Penultimate session of the day – Sophia Ananiadou from NaCTeM (National Centre for Text Mining)
What is text mining? – takes us from text to knowledge.
- Yields precise knowledge nuggest from sea of infomration -> Knowledge Extraction
 - Extraction of ‘named entities’ – e.g. names of people, institution names, diseases, genes, etc. etc.

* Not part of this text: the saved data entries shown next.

Lemma traverseTree_reportedAt node :
  forall ps insideFunction acc acc',
    (insideFunction = false -> forall a, a ∈ ps -> raisesFlag a = false) ->
    traverseTree node (head ps) (nearestClass ps) insideFunction acc = Ok acc' ->
    exists vs new,
      acc' = acc ++ new
      /\ sublist vs (visits node ps)
      /\ Forall2 reportedAt vs new.
Proof.
  induction node as [node IH] using Node_children_ind.
  intros ps inside acc acc' Htop Hrun.
  destruct inside.
  { rewrite traverseTree_inside_function in Hrun. injection Hrun as <-.
    exists [], []. rewrite app_nil_r.
    split; [reflexivity|]. split; [apply sublist_nil_l | constructor]. }
  specialize (Htop eq_refl).
  rewrite traverseTree_eq in Hrun. cbv zeta in Hrun. rewrite visits_eq.
  change (if hasType "class_declaration" node || hasType "class" node
          then match childForFieldName node "name" with
               | Some nameNode => Some (text nameNode)
               | None => nearestClass ps
               end
          else nearestClass ps)
    with (nearestClass (node :: ps)) in Hrun.
  destruct (raisesFlag node) eqn:Hflag; simpl in Hrun.
  - apply bind_Ok in Hrun as (named & Hnamed & Hrun).
    rewrite traverseTreeChildren_inside_function in Hrun. injection Hrun as <-.
    destruct named as [[functionName|] signature]; simpl;
      [|exists [], []; rewrite app_nil_r; split; [reflexivity|];
        split; [apply sublist_nil_l | constructor]].
    destruct (truthy functionName) eqn:Hname;
      [|exists [], []; rewrite app_nil_r; split; [reflexivity|];
        split; [apply sublist_nil_l | constructor]].
    exists [(node, ps)], [FunctionDeclaration.mk (type node)
                            (if truthy signature then signature else functionName)
                            (startPosition node) (endPosition node)].
    split; [reflexivity|].
    split; [apply sublist_skip, sublist_nil_l|].
    constructor; [|constructor].
    split; [exact Hflag|]. split; [exact Htop|].
    split; [reflexivity|]. split; [reflexivity|]. split; [reflexivity|]. split.
    + simpl. destruct (truthy signature) eqn:Hsig; apply truthy_nonempty; assumption.
    + exists functionName, signature. split; [exact Hnamed | reflexivity].
  - assert (Hchain : forall a, a ∈ node :: ps -> raisesFlag a = false).
    { intros a Ha. apply elem_of_cons in Ha as [-> | Ha]; auto. }
    assert (Hrest : exists vs new,
               acc' = acc ++ new
               /\ sublist vs (visitsChildren (node :: ps) (children node))
               /\ Forall2 reportedAt vs new).
    { clear Htop Hflag. revert acc Hrun.
      induction IH as [|child rest Hchild _ IHrest]; intros acc Hrun; simpl in Hrun |- *.
      - injection Hrun as <-. exists [], []. rewrite app_nil_r.
        split; [reflexivity|]. split; constructor.
      - apply bind_Ok in Hrun as (acc1 & Hacc1 & Hrest).
        destruct (Hchild (node :: ps) false acc acc1 (fun _ => Hchain) Hacc1)
          as (vsc & newc & -> & Hsubc & Hallc).
        destruct (IHrest _ Hrest) as (vsr & newr & -> & Hsubr & Hallr).
        exists (vsc ++ vsr), (newc ++ newr). rewrite app_assoc.
        split; [reflexivity|].
        split; [apply sublist_app; assumption | apply Forall2_app; assumption]. }
    destruct Hrest as (vs & new & -> & Hsub & Hall).
    exists vs, new. split; [reflexivity|]. split; [|exact Hall].
    apply sublist_cons. exact Hsub.
Qed.

(** X8. The records of [getFunctionDeclarations] follow the order of the
    walk: they are reported at steps of the pre-order walk, one per step at
    most and in the order of the steps; each step is at a function
    declaration, a method definition or an arrow function that lies below
    no such node.  The record carries the type and the span of that node
    and a name that is not empty: the signature put together with the
    class of the nearest class above that has a name. *)
Theorem extractor_records_follow_walk_order rootNode records :
  getFunctionDeclarations rootNode = Ok records ->
  exists vs,
    sublist vs (visits rootNode [])
    /\ Forall2 reportedAt vs records.
Proof.
  unfold getFunctionDeclarations. intros Hrun.
  destruct (traverseTree_reportedAt rootNode [] false [] records)
    as (vs & new & Hnew & Hsub & Hall).
  - intros _ a Ha. apply elem_of_nil in Ha as [].
  - exact Hrun.
  - simpl in Hnew. subst new. eauto.
Qed.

 - Diovery of concepts allows semantic annotation and enrichment of documents – improves information access (goes beyond index terms) and allows clustering and classification of documents
 - Extracts relationships, events and even opinions, attitudes etc. – for further semantic enrichment
 
Need a toolkit:
- Resources – lexica, grammars, ontologies, databases
 - Tools – parsers, taggers, named entity recognisers
 - Annotated corpora
 - Domain adaptation
 
Sophia talking in a bit more detail about how you go about doing text mining:
- Start with syntactic analysis
 - Use Named Entity Recognition to extract terms/semantic entities
 - Use parsers to extract other aspects – events, sentiments etc.
 
All this allows the creation of annotations – semantic metatdata.
Some examples of text mining applications:
- Kleio (http://www.nactem.ac.uk/software/kleio/)
 - Medie (http://www-tsujii.is.s.u-tokyo.ac.jp/medie/)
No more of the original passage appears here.